> _WORK TASK_
Search term "occurs": please show all lines in the listing that contain it.

> _EXERCISE MATERIALS_
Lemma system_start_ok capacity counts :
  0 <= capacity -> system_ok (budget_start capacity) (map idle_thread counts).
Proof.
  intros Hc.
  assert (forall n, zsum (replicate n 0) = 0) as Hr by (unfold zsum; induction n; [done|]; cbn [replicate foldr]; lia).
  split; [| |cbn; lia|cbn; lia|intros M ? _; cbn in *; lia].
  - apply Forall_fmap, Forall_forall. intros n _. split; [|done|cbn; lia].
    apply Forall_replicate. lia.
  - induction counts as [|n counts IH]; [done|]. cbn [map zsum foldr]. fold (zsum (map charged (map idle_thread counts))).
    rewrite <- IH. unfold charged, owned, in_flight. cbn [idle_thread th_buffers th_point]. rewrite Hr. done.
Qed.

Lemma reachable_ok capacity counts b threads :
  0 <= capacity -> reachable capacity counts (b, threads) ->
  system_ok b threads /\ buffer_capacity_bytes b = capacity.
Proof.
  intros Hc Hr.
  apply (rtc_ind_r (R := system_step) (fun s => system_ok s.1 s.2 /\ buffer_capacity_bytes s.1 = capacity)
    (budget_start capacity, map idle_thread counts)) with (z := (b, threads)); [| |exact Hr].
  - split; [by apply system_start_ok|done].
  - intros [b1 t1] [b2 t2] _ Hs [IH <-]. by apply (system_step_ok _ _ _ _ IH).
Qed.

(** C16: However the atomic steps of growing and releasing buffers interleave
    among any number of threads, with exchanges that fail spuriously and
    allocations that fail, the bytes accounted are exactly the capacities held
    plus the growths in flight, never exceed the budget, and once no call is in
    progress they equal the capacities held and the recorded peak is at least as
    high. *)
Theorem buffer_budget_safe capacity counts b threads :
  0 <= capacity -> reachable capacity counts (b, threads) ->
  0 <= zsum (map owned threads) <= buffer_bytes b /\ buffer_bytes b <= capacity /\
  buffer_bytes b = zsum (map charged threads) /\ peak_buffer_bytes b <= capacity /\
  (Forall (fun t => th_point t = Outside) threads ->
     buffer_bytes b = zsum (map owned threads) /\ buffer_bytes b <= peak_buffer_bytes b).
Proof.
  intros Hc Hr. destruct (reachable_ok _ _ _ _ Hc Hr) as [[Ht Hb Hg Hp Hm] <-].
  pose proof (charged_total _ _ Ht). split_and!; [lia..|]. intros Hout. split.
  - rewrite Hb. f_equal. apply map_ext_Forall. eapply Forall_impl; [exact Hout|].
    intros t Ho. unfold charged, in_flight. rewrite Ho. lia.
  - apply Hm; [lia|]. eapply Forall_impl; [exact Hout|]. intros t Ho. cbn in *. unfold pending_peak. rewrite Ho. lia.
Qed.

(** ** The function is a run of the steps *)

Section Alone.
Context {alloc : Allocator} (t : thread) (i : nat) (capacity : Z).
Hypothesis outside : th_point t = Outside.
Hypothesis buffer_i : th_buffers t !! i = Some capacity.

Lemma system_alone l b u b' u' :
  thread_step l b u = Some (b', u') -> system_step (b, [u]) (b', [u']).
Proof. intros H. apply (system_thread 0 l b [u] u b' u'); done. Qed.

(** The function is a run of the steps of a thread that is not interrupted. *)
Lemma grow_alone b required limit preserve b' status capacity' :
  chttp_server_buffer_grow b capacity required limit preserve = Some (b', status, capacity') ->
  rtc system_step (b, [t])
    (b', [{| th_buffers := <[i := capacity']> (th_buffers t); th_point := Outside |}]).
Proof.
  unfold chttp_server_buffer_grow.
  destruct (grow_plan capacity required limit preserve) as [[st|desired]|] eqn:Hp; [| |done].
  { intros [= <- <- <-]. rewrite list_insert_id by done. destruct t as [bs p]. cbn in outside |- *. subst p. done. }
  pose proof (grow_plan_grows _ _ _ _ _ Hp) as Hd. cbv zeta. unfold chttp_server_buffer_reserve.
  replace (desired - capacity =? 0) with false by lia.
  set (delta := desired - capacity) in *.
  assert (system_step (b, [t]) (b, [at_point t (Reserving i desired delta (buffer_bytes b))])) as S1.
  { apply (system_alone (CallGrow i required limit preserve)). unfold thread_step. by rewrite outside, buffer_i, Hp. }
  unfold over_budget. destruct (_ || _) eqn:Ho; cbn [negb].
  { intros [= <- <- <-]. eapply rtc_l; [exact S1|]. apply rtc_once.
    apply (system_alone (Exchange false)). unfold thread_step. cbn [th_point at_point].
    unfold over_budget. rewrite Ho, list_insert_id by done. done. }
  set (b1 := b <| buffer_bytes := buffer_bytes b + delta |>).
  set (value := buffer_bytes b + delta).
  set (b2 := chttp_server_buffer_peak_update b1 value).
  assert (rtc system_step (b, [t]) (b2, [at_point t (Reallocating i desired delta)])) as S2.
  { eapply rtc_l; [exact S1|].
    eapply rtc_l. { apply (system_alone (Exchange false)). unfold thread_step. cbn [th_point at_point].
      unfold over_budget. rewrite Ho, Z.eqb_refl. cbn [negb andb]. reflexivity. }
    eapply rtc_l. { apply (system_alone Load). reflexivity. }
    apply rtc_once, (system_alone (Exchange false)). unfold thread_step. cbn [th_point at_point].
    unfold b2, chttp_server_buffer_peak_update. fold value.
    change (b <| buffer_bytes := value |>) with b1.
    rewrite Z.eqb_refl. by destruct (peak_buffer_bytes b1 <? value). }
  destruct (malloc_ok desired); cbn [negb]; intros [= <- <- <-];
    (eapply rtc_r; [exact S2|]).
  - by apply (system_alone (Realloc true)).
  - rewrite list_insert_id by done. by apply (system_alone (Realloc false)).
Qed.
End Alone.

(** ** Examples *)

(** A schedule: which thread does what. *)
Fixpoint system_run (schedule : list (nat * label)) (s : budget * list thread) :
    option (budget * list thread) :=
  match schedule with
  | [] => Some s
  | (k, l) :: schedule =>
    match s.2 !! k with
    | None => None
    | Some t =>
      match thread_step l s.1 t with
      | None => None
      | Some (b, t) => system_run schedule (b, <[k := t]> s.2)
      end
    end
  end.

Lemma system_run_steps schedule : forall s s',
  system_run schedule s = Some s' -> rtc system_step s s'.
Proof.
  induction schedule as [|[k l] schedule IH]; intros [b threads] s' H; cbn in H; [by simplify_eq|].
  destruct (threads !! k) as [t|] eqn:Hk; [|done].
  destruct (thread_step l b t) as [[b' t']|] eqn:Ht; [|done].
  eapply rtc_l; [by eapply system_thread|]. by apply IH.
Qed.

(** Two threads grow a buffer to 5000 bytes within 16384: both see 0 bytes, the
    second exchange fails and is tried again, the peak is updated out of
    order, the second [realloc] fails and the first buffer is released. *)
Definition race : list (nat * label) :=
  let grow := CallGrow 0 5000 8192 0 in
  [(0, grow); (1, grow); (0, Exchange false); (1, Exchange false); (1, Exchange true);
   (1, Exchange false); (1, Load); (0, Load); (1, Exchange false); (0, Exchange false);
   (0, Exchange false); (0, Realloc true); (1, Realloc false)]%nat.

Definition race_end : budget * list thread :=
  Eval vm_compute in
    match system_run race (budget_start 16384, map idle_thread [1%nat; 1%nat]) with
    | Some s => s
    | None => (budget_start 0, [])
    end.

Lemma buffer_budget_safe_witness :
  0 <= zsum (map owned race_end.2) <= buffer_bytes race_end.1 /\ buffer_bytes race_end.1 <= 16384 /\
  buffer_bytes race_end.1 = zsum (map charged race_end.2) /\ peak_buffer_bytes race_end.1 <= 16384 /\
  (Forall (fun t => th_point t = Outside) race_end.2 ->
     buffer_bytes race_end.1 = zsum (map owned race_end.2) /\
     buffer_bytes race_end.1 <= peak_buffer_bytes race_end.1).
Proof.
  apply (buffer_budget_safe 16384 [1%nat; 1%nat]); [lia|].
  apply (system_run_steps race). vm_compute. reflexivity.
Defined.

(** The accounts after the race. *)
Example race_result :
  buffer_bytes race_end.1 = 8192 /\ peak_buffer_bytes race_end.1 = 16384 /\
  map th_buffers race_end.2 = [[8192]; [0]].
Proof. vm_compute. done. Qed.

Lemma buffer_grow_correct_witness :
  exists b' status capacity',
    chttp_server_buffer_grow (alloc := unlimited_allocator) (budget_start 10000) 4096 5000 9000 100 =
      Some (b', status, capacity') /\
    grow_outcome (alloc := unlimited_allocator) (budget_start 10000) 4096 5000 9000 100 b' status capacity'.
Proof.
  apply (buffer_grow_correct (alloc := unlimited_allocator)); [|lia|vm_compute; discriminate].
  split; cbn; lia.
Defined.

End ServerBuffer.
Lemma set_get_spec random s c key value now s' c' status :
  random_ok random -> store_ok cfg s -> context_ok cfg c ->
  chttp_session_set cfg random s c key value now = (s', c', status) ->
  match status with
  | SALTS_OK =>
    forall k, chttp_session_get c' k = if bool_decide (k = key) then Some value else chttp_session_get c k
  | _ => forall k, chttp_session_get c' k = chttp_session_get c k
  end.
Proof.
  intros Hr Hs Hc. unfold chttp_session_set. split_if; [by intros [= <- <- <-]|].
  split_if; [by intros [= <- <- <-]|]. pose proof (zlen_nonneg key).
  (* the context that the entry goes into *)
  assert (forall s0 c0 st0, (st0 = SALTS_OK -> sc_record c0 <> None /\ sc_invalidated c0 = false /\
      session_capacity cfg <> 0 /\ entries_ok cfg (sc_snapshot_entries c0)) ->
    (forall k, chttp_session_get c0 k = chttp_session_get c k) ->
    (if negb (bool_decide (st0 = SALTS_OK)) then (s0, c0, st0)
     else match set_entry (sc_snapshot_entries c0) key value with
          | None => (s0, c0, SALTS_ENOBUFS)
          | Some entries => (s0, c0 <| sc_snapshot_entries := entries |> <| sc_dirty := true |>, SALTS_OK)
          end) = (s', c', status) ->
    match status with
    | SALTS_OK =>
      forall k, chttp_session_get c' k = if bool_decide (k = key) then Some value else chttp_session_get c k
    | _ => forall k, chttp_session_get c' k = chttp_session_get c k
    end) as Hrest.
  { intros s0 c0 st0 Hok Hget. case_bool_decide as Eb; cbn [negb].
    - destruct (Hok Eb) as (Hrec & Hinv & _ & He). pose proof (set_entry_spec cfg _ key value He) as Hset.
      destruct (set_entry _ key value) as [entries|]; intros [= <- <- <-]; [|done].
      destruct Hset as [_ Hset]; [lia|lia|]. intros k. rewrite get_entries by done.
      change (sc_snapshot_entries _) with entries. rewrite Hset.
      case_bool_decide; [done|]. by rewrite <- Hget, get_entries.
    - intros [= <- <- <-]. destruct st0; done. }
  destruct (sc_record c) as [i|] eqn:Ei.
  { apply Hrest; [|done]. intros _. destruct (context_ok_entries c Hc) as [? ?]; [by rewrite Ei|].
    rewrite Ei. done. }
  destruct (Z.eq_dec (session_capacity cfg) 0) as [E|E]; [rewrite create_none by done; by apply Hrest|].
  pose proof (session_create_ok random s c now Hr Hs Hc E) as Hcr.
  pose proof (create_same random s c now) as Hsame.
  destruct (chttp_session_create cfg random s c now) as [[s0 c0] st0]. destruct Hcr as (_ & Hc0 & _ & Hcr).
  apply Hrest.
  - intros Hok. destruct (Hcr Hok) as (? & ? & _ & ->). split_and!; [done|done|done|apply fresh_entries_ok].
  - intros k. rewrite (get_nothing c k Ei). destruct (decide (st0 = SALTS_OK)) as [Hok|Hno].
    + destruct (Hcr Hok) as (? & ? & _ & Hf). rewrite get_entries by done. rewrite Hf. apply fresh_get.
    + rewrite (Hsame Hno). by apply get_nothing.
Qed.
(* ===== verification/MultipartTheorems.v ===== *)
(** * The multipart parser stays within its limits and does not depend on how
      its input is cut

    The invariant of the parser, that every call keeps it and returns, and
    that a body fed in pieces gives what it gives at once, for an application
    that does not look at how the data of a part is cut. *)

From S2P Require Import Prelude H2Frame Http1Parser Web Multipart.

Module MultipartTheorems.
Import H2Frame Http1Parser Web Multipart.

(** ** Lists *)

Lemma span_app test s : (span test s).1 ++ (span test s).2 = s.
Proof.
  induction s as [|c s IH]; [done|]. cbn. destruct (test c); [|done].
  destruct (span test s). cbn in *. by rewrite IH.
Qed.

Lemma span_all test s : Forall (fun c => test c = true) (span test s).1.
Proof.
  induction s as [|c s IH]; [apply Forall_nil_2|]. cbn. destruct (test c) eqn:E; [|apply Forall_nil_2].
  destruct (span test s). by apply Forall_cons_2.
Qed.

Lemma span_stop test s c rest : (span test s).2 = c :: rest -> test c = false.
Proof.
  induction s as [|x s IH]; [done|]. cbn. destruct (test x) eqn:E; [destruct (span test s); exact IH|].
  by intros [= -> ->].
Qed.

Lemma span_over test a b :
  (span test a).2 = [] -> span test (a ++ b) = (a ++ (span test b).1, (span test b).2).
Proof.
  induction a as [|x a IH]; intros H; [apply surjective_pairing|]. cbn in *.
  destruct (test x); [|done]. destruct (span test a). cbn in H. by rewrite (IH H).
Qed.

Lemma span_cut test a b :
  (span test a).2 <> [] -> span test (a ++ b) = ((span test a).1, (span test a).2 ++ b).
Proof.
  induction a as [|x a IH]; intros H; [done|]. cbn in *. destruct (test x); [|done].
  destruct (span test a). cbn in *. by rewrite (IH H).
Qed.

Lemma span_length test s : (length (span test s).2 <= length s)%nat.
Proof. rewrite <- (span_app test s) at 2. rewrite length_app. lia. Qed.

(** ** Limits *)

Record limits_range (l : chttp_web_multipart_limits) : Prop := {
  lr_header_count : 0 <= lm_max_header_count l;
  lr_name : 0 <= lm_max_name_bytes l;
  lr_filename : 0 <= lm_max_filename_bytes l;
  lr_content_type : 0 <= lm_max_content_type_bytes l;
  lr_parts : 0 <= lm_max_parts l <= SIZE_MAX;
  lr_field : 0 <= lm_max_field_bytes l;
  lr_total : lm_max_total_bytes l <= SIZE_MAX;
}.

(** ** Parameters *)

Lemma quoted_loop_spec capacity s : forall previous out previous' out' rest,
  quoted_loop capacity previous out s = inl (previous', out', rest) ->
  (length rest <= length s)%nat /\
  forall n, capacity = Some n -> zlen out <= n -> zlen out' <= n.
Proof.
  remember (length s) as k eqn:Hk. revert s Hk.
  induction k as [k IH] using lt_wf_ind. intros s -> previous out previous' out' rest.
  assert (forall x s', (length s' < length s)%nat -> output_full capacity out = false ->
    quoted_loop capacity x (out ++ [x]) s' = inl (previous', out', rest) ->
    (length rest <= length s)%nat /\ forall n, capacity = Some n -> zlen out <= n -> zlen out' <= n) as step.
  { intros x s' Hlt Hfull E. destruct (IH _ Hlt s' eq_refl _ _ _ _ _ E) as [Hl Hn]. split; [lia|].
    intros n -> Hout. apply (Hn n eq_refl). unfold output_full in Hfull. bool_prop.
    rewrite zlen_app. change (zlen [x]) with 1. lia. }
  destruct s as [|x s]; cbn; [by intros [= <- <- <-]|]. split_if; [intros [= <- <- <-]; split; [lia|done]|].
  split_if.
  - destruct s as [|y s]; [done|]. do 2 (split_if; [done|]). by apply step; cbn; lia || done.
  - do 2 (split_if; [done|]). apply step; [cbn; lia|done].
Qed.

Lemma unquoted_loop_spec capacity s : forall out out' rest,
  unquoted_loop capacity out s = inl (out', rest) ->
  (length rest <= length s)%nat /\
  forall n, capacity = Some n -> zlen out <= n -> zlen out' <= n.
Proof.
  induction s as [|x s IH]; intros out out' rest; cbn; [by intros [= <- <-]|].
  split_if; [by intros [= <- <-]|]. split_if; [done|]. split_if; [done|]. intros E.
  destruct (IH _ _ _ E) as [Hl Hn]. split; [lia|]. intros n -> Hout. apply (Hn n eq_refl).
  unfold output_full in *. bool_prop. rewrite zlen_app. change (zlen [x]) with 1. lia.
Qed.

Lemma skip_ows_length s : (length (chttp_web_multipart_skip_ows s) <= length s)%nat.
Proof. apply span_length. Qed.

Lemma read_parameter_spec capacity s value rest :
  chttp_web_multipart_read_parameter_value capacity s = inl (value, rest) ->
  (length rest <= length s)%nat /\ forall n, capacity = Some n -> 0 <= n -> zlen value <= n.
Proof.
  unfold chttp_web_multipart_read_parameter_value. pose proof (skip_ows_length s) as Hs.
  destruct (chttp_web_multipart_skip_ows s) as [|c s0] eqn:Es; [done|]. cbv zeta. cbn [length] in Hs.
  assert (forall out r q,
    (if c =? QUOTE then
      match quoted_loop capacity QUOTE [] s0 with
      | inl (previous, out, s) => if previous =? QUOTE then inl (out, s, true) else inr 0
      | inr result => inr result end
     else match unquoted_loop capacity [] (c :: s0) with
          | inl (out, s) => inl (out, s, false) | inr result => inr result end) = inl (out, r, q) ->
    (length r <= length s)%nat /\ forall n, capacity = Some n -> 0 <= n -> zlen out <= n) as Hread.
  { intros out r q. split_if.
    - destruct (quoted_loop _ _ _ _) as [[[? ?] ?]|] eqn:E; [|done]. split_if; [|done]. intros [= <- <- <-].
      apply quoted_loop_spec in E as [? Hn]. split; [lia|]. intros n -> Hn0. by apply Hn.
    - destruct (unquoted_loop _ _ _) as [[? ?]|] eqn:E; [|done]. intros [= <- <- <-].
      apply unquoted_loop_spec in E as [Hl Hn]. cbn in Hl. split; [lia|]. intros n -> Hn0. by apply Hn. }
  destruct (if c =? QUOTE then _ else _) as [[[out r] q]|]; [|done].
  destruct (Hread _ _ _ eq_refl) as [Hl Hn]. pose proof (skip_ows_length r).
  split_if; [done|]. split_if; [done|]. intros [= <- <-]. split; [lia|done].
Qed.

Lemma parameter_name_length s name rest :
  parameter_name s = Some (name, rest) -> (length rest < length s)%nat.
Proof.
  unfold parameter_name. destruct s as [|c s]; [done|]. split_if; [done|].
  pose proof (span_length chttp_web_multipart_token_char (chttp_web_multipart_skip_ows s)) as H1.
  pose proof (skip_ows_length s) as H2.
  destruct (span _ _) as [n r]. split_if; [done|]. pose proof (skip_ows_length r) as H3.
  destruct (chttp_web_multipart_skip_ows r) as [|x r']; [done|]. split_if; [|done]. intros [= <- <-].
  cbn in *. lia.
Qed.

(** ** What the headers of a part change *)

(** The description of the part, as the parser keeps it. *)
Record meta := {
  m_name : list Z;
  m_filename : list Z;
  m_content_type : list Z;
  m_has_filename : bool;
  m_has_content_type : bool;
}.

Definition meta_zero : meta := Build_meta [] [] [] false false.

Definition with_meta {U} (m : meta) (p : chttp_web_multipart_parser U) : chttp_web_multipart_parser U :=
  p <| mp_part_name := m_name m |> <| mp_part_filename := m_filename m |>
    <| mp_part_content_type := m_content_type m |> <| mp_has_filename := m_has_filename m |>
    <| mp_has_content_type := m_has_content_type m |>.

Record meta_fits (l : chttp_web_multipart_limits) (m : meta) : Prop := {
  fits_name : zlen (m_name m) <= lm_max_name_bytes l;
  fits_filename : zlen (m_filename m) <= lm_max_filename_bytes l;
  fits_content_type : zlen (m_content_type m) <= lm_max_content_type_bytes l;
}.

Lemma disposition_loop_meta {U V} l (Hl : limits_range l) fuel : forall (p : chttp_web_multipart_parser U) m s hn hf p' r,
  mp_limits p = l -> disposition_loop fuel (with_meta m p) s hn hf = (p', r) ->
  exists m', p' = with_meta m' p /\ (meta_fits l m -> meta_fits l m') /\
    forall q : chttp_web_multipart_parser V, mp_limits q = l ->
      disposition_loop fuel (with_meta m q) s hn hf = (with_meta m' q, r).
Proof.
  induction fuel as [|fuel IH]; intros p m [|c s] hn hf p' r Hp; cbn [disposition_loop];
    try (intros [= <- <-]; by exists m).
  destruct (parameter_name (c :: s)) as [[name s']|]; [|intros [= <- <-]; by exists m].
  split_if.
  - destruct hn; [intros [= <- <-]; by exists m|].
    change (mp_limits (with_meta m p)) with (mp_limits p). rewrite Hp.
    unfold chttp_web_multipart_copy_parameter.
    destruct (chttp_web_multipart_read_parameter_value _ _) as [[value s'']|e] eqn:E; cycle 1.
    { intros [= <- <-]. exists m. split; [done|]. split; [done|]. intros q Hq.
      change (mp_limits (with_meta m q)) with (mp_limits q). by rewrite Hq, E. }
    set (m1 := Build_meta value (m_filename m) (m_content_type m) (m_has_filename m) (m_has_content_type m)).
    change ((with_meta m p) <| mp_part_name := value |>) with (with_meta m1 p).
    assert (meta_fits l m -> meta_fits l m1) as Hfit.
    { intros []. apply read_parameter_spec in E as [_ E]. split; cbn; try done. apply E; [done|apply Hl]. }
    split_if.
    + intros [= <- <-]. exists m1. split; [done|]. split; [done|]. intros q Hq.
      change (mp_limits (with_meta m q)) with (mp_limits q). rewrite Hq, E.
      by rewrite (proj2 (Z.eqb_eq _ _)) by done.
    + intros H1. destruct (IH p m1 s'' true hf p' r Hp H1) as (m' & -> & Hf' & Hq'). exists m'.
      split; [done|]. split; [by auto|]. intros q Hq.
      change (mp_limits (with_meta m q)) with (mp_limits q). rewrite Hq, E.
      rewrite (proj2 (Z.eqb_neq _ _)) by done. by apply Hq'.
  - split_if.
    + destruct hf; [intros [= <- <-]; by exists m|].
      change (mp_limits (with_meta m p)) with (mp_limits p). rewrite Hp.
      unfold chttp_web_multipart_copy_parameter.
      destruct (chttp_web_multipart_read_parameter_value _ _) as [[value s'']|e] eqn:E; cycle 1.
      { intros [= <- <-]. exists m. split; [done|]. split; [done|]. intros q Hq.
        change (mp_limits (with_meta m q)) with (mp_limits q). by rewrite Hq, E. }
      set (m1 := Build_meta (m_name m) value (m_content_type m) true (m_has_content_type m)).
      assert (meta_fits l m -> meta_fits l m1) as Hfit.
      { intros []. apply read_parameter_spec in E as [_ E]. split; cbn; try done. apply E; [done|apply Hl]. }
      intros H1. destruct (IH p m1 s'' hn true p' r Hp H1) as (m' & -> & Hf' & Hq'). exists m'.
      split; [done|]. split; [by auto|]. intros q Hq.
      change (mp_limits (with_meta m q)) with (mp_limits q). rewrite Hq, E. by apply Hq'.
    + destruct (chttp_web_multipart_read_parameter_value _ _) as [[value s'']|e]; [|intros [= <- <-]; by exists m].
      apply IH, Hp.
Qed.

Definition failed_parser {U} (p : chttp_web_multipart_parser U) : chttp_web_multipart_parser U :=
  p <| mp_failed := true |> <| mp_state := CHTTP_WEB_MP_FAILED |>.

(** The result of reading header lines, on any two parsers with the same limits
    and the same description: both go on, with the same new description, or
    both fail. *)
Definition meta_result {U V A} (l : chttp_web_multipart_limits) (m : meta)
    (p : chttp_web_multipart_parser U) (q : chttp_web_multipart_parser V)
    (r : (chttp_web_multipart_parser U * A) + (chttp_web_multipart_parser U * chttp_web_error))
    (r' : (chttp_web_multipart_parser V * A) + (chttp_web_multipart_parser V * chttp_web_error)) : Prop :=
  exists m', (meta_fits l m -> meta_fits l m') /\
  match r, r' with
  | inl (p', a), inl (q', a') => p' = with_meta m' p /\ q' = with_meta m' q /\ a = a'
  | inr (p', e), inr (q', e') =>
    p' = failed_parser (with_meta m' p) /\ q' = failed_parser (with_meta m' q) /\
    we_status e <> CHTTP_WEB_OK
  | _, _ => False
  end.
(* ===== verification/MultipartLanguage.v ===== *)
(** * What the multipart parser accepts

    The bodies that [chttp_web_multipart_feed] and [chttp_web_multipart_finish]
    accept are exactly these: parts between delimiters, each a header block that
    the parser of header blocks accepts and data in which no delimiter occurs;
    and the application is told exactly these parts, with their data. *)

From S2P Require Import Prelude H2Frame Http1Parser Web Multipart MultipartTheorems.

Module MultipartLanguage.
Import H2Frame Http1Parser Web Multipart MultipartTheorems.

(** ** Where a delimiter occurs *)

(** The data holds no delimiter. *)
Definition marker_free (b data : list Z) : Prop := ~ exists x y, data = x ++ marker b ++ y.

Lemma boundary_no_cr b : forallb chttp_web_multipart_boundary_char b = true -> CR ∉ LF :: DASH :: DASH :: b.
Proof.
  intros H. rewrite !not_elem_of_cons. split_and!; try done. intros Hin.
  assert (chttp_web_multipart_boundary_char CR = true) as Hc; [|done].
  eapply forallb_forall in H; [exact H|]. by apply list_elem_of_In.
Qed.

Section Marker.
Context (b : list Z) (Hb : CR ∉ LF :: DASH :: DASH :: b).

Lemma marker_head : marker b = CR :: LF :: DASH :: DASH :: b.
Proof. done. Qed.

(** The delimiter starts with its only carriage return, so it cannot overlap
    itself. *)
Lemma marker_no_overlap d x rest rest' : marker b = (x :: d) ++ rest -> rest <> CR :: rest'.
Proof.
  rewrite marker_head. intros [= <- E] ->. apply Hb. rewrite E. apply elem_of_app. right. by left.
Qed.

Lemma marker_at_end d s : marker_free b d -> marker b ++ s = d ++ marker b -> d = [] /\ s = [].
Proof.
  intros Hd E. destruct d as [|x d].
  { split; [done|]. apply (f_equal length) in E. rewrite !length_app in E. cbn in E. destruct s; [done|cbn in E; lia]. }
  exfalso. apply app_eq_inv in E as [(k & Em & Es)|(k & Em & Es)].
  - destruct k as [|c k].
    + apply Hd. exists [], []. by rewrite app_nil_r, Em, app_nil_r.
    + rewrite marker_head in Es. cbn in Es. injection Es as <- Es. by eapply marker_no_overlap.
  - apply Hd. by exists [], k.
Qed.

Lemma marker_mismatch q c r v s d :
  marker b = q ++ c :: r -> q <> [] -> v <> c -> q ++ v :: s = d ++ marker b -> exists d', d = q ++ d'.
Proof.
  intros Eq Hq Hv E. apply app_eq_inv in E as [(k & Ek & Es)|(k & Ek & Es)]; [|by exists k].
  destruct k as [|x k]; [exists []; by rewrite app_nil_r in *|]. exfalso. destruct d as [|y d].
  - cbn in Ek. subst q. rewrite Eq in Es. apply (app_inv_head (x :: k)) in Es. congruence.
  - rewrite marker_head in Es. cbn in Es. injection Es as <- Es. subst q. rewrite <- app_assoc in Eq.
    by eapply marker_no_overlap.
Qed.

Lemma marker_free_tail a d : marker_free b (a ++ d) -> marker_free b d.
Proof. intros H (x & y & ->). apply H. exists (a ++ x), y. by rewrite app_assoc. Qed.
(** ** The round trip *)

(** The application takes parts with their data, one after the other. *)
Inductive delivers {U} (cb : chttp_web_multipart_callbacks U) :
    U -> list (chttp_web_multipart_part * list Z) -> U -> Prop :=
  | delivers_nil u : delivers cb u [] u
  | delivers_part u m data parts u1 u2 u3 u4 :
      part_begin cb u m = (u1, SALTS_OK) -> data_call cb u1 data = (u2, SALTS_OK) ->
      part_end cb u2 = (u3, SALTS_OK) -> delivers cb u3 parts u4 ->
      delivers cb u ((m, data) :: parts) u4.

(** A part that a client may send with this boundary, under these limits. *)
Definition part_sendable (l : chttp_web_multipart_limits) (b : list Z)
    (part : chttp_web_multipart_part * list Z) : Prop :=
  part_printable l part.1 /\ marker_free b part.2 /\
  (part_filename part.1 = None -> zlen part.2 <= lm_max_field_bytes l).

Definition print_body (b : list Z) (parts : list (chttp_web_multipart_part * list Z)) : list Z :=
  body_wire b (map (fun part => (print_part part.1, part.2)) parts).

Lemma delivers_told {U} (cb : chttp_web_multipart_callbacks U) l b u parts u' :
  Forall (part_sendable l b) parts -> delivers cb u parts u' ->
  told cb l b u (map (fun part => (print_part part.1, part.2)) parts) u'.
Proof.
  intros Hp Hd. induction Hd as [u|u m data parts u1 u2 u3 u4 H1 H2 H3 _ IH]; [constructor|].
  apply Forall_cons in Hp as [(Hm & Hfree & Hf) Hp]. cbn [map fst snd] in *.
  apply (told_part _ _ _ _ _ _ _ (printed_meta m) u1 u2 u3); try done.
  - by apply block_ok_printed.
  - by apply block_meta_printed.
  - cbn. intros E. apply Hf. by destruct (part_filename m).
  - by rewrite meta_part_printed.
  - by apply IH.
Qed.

> _ANSWER AREA_
    the parser of header blocks accepts and data in which no delimiter occurs;
(** ** Where a delimiter occurs *)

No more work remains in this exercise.